Set down, character for character, everything in the records below from the line holding "Lemma pad_left_all n" down to the line holding "induction s as [|c s IH]; str_simpl; [by", and no other line.

(EXERCISE DATA)
^^^^

Lemma pad_right_spaces s n : pad_right (s +:+ spaces n) = pad_right s.
Proof.
  induction s as [|c s IH]; str_simpl; [|by rewrite IH]. induction n as [|n IH]; simpl; [done|]. by rewrite IH.
Qed.
Lemma pad_left_all n : pad_left (spaces n) = "".
Proof. induction n; simpl; auto. Qed.
Lemma pad_left_app s n : pad_right (pad_left (s +:+ spaces n)) = pad_right (pad_left s).
Proof.
  induction s as [|c s IH]; str_simpl; [by rewrite pad_left_all|]. destruct (is_pad c); [exact IH|].
  rewrite <-str_app_cons. apply pad_right_spaces.
Qed.

Lemma string_of_bytes_of s : string_of_bytes (bytes_of s) = s.
Proof.
  unfold string_of_bytes, String.string_of_list_byte. induction s as [|c s IH]; simpl; [done|].
  by rewrite ascii_of_byte_of_ascii, IH.
Qed.

Lemma decode_text s size : wire_text s size -> Trim (decodeWire (encodeWire s size)) = s.
Proof.
  intros W. rewrite encodeWire_text by done. destruct W as (A & L & T). set (n := (Z.to_nat size - String.length s)%nat).
  assert (ascii_text (s +:+ spaces n) = true) as A'.
  { unfold ascii_text in *. rewrite any_char_app. apply negb_true_iff in A. rewrite A. simpl. induction n; simpl; auto. }
  unfold SvcIO.decodeWire. rewrite ascii_valid by done. rewrite string_of_bytes_of.
  rewrite <-T at 2. unfold Trim. rewrite <-(pad_left_app s n). by destruct (bytes_of (s +:+ spaces n)) eqn:E;
    [apply (f_equal string_of_bytes) in E; rewrite string_of_bytes_of in E; rewrite E|].
Qed.

Lemma raw_at_middle pre (mid : list byte) post size :
  length mid = Z.to_nat size -> 0 <= size -> raw_at (pre ++ mid ++ post) (Z.of_nat (length pre)) size = mid.
Proof.
  intros L Hs. unfold raw_at. rewrite !length_app, (proj2 (Z.leb_le _ _)) by lia.
  rewrite Nat2Z.id, drop_app_length, <-L. apply take_app_length.
Qed.
(* ===== verification/QuoteValidationLaws.v ===== *)
(** Theorems about the quote validation service: who may call it, what each call
    answers and changes (an abstract machine over quote statuses that all six
    handlers refine), and when a swap is consumed as a whole. *)

From Stdlib Require Import ZArith Lia.
From S2P Require Import Prelude GoStrings Float64 Session Dates GoTime QuoteID Registry RegistryLaws.
From S2P Require Import QuoteValidation.
Local Open Scope Z_scope.

(** * Access control *)
Inductive Call :=
| CValidate (qid : string)
| CMark (qid consumer : string)
| CBatchValidate (ids : list string)
| CBatchMark (items : list ConsumeRequest)
| CValidateSwap (id : string)
| CConsumeSwap (id consumer : string).

Definition op_of (c : Call) : string :=
  match c with
  | CValidate _ | CBatchValidate _ | CValidateSwap _ => PermValidate
  | _ => PermMarkConsumed
  end.

Definition rpc_map {A B S} (f : A -> B) (p : rpc A * S) : rpc B * S :=
  (match fst p with inl e => inl e | inr a => inr (f a) end, snd p).

Section calls.
Context {R : Type} `{QuoteRegistry R} (others : R -> R).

^^^^

(WRITTEN ANSWER)
Lemma pad_left_all n : pad_left (spaces n) = "".
Proof. induction n; simpl; auto. Qed.
Lemma pad_left_app s n : pad_right (pad_left (s +:+ spaces n)) = pad_right (pad_left s).
Proof.
  induction s as [|c s IH]; str_simpl; [by rewrite pad_left_all|]. destruct (is_pad c); [exact IH|].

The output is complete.